▶ [Exercise brief] When you reach the line with "match body with" in the listing below, transcribe it and each line after it up to and including the line with "let expiresAt := ttl_expiry", exactly and with nothing else.

· · ·

(* ===== verification/ApiKeys.v ===== *)
(** * API keys over HTTP (internal/api/auth_key_handler.go) and the start of the
      server (internal/api/server.go, [NewServer])

    The handlers that create, list and revoke keys, over the manager of [Auth] and
    the tables of [InstanceStore]; and what [NewServer] makes of its configuration
    and of the keys stored.  A request's body arrives decoded; the random bytes,
    salts and clock readings are arguments. *)

From stdpp Require Import base list gmap strings pretty.
From Stdlib Require Import Ascii ZArith QArith Lia.
From S2P Require Import Prelude GoStrings GoText GoTime GoHttp Host ProviderTypes Jobs Backup Auth Middleware InstanceStore.

Local Open Scope Z_scope.

(** What the handlers see of the rest of the server: the concrete datastore, if
    there is one. *)
Class HasStore (A : Type) := { app_ds : A -> option Tables; with_ds : A -> Tables -> A }.
Class HasStoreLaws (A : Type) `{HasStore A} := {
  app_with_ds : forall a d, app_ds (with_ds a d) = Some d
}.

Definition maxAPIKeyTTLDays : Z := 36500.

Record authAddAPIKeyRequest := { AR_Name : string; AR_Permissions : list string; AR_TTLDays : Z }.

(** ** Error answers (server.go) *)

Definition maxErrorDetail : nat := 2048.

(** [singleLine]. *)
Definition carriage_return : ascii := "013"%char.
Fixpoint crlf_to_lf (l : list ascii) : list ascii :=
  match l with
  | "013"%char :: "010"%char :: rest => newline :: crlf_to_lf rest
  | c :: rest => c :: crlf_to_lf rest
  | [] => []
  end.
Definition singleLine (msg : string) : string :=
  let trailing := HasSuffix msg (String newline "") in
  let body := TrimSuffix msg (String newline "") in
  let body := of_bytes (crlf_to_lf (bytes body)) in
  let body := ReplaceByte body carriage_return (String newline "") in
  let segments := List.filter (fun s => negb (streq s "")) (map TrimSpace (Split body newline)) in
  let body := JoinStrings segments "; " in
  if trailing then body +:+ String newline "" else body.

(** The ellipsis is three bytes of UTF-8. *)
Definition truncation_mark : string :=
  of_bytes (encode_rune 8230) +:+ " (truncated; see the hospitusd log)".
Definition trimDetail (detail : string) : string :=
  let detail := TrimSpace (singleLine detail) in
  if bool_decide (length (bytes detail) <= maxErrorDetail)%nat then detail
  else of_bytes (take maxErrorDetail (bytes detail)) +:+ truncation_mark.

Definition stripEcho (detail clientMsg : string) : string :=
  let prefix := TrimSuffix (TrimSpace clientMsg) ":" +:+ ":" in
  let n := length (bytes prefix) in
  if bool_decide (length (bytes detail) <= n)%nat || negb (EqualFold (of_bytes (take n (bytes detail))) prefix) then detail
  else
    let rest := TrimSpace (of_bytes (drop n (bytes detail))) in
    if streq rest "" then detail else rest.

Section handlers.
Context {A L : Type} `{RateLimiter L} `{Bcrypt} `{HasStore A} `{Json (list string)}.
Variable visit : gmap string nat -> list (string * nat).
(** [err.Error()]. *)
Variable error_text : error -> string.
Implicit Types s : Server A L.

Definition clientErrorDetail (err : option error) : string :=
  match err with None => "" | Some e => trimDetail (error_text e) end.

Definition writeLoggedError (statusCode : Z) (clientMsg : string) (err : option error) : list wop :=
  if StatusInternalServerError <=? statusCode then
    match err with
    | None => writeError statusCode clientMsg
    | Some _ => writeJSON statusCode (JSONMap [("error", clientMsg); ("detail", "the daemon log has the cause")])
    end
  else
    let detail := stripEcho (clientErrorDetail err) clientMsg in
    if streq detail "" then writeError statusCode clientMsg
    else writeJSON statusCode (JSONMap [("error", clientMsg); ("detail", detail)]).

Definition set_app s (a : A) : Server A L :=
  {| s_config := s_config s; s_auth := s_auth s; rateLimiters := rateLimiters s; authRateLimiters := authRateLimiters s;
     s_log := s_log s; s_app := a |}.

(** ** Keys *)

Definition record_of (k : APIKey) : APIKeyRecord :=
  {| Key_ID := K_ID k; Key_Name := K_Name k; Key_HashedKey := K_HashedKey k;
     Key_Permissions := match K_Permissions k with [] => None | l => Some l end;
     Key_CreatedAt := K_CreatedAt k; Key_LastUsedAt := None; Key_ExpiresAt := K_ExpiresAt k |}.

Definition persistAPIKey s (authMgr : AuthManager) (keyID : string) : Server A L * option error :=
  match app_ds (s_app s) with
  | None => (s, None)
  | Some ds =>
      match GetAPIKey authMgr keyID with
      | None => (s, Some (Errorf "key %s vanished between creation and persistence" [keyID]))
      | Some k =>
          let '(ds, err) := SaveAPIKey ds (record_of k) in
          (set_app s (with_ds (s_app s) ds), wrap "failed to persist API key %s: %w" [keyID] err)
      end
  end.

Definition notManaged : list wop :=
  writeError StatusNotImplemented "API key management not available with SimpleAuthProvider".

(** The names of the keys listed; the other fields of the answer are left out. *)
Definition handleListAuthKeys s : list wop :=
  match s_auth s with
  | Managed am => writeJSON StatusOK (JSONMap (map (fun k => (K_ID k, K_Name k)) (Auth.ListAPIKeys visit am)))
  | _ => notManaged
  end.

(** [keyID[len(prefix):len(prefix)+16]]. *)
Definition key_id_of (generated : string) : string := "key-" +:+ of_bytes (take 16 (drop 4 (bytes generated))).

(** The randomness and the clock of one request. *)
Record draws := { d_key : result (list ascii); d_id : result (list ascii); d_salt : Z; d_expiry : Z; d_created : Z }.

Definition ttl_expiry (d : draws) (days : Z) : option Z := if 0 <? days then Some (d_expiry d + days * 24 * Hour) else None.

Definition handleCreateAuthKey s (body : result authAddAPIKeyRequest) (d : draws) : Server A L * list wop :=
  match s_auth s with
  | Managed am =>
      match body with
      | Err e => (s, writeLoggedError StatusBadRequest "Invalid request body" (Some e))
      | Ok req =>
          if streq (AR_Name req) "" then (s, writeError StatusBadRequest "Name is required")
          else if (AR_TTLDays req <? 0) || (maxAPIKeyTTLDays <? AR_TTLDays req) then
            (s, writeError StatusBadRequest ("ttl_days must be between 0 and " +:+ Itoa maxAPIKeyTTLDays))
          else match GenerateAPIKey (d_key d) with
          | Err e => (s, writeLoggedError StatusInternalServerError "Failed to generate API key" (Some e))
          | Ok plaintext =>
              match GenerateAPIKey (d_id d) with
              | Err e => (s, writeLoggedError StatusInternalServerError "Failed to generate key ID" (Some e))
              | Ok generated =>
                  let keyID := key_id_of generated in
                  let expiresAt := ttl_expiry d (AR_TTLDays req) in
                  match AddAPIKey am (d_salt d) (d_created d) keyID (AR_Name req) plaintext (AR_Permissions req) expiresAt with
                  | (_, Some e) => (s, writeLoggedError StatusInternalServerError "Failed to register API key" (Some e))
                  | (am, None) =>
                      match persistAPIKey (set_auth s (Managed am)) am keyID with
                      | (s, Some e) =>
                          (set_auth s (Managed (RevokeAPIKey am keyID).1),
                           writeLoggedError StatusInternalServerError "Failed to persist API key" (Some e))
                      | (s, None) =>
                          (log s [LogEvent "api_key_generated" keyID],
                           writeJSON StatusCreated (JSONMap [("id", keyID); ("name", AR_Name req); ("api_key", plaintext)]))
                      end
                  end
              end
          end
      end
  | _ => (s, notManaged)
  end.
(* ===== verification/ApiKeysFacts.v ===== *)
(** * Facts about API keys and the start of the server

    A key that was handed out authenticates now and after a restart; a server
    never starts unauthenticated unless told to. *)

From stdpp Require Import base list gmap strings pretty.
From Stdlib Require Import Ascii ZArith QArith Lia.
From S2P Require Import Prelude GoStrings GoText GoTime GoHttp Auth AuthFacts Middleware MiddlewareFacts Jobs Backup InstanceStore InstanceStoreFacts ApiKeys.

Local Open Scope Z_scope.

(** ** Managers built up key by key *)

Lemma key_at_put am id k i : auth_ok am -> key_at (put_key am id k) i = if decide (i = id) then Some k else key_at am i.
Proof.
  intros Hok. unfold key_at, put_key. simpl. destruct (decide (i = id)) as [->|Hne].
  - rewrite lookup_insert_eq. simpl. by rewrite lookup_insert_eq.
  - rewrite lookup_insert_ne by done. destruct (am_keys am !! i) as [a|] eqn:E; [|done]. simpl.
    destruct (ids_agree _ Hok i a E) as (k' & Hk' & _). pose proof (heap_bound _ Hok a k' Hk').
    rewrite lookup_insert_ne by lia. done.
Qed.

Lemma key_at_revoke am id i : key_at (RevokeAPIKey am id).1 i = if decide (i = id) then None else key_at am i.
Proof.
  unfold RevokeAPIKey. destruct (am_keys am !! id) eqn:E; simpl; unfold key_at; simpl.
  - destruct (decide (i = id)) as [->|Hne]; [by rewrite lookup_delete_eq|]. by rewrite lookup_delete_ne.
  - destruct (decide (i = id)) as [->|Hne]; [by rewrite E|done].
Qed.

Lemma key_at_id am id k : auth_ok am -> key_at am id = Some k -> K_ID k = id.
Proof.
  intros Hok. unfold key_at. destruct (am_keys am !! id) as [a|] eqn:E; simpl; [|done]. intros Hk.
  destruct (ids_agree _ Hok id a E) as (k' & Hk' & Hi). congruence.
Qed.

· · ·

▶ [Written answer]
      match body with
      | Err e => (s, writeLoggedError StatusBadRequest "Invalid request body" (Some e))
      | Ok req =>
          if streq (AR_Name req) "" then (s, writeError StatusBadRequest "Name is required")
          else if (AR_TTLDays req <? 0) || (maxAPIKeyTTLDays <? AR_TTLDays req) then
            (s, writeError StatusBadRequest ("ttl_days must be between 0 and " +:+ Itoa maxAPIKeyTTLDays))
          else match GenerateAPIKey (d_key d) with
          | Err e => (s, writeLoggedError StatusInternalServerError "Failed to generate API key" (Some e))
          | Ok plaintext =>
              match GenerateAPIKey (d_id d) with
              | Err e => (s, writeLoggedError StatusInternalServerError "Failed to generate key ID" (Some e))
              | Ok generated =>
                  let keyID := key_id_of generated in
                  let expiresAt := ttl_expiry d (AR_TTLDays req) in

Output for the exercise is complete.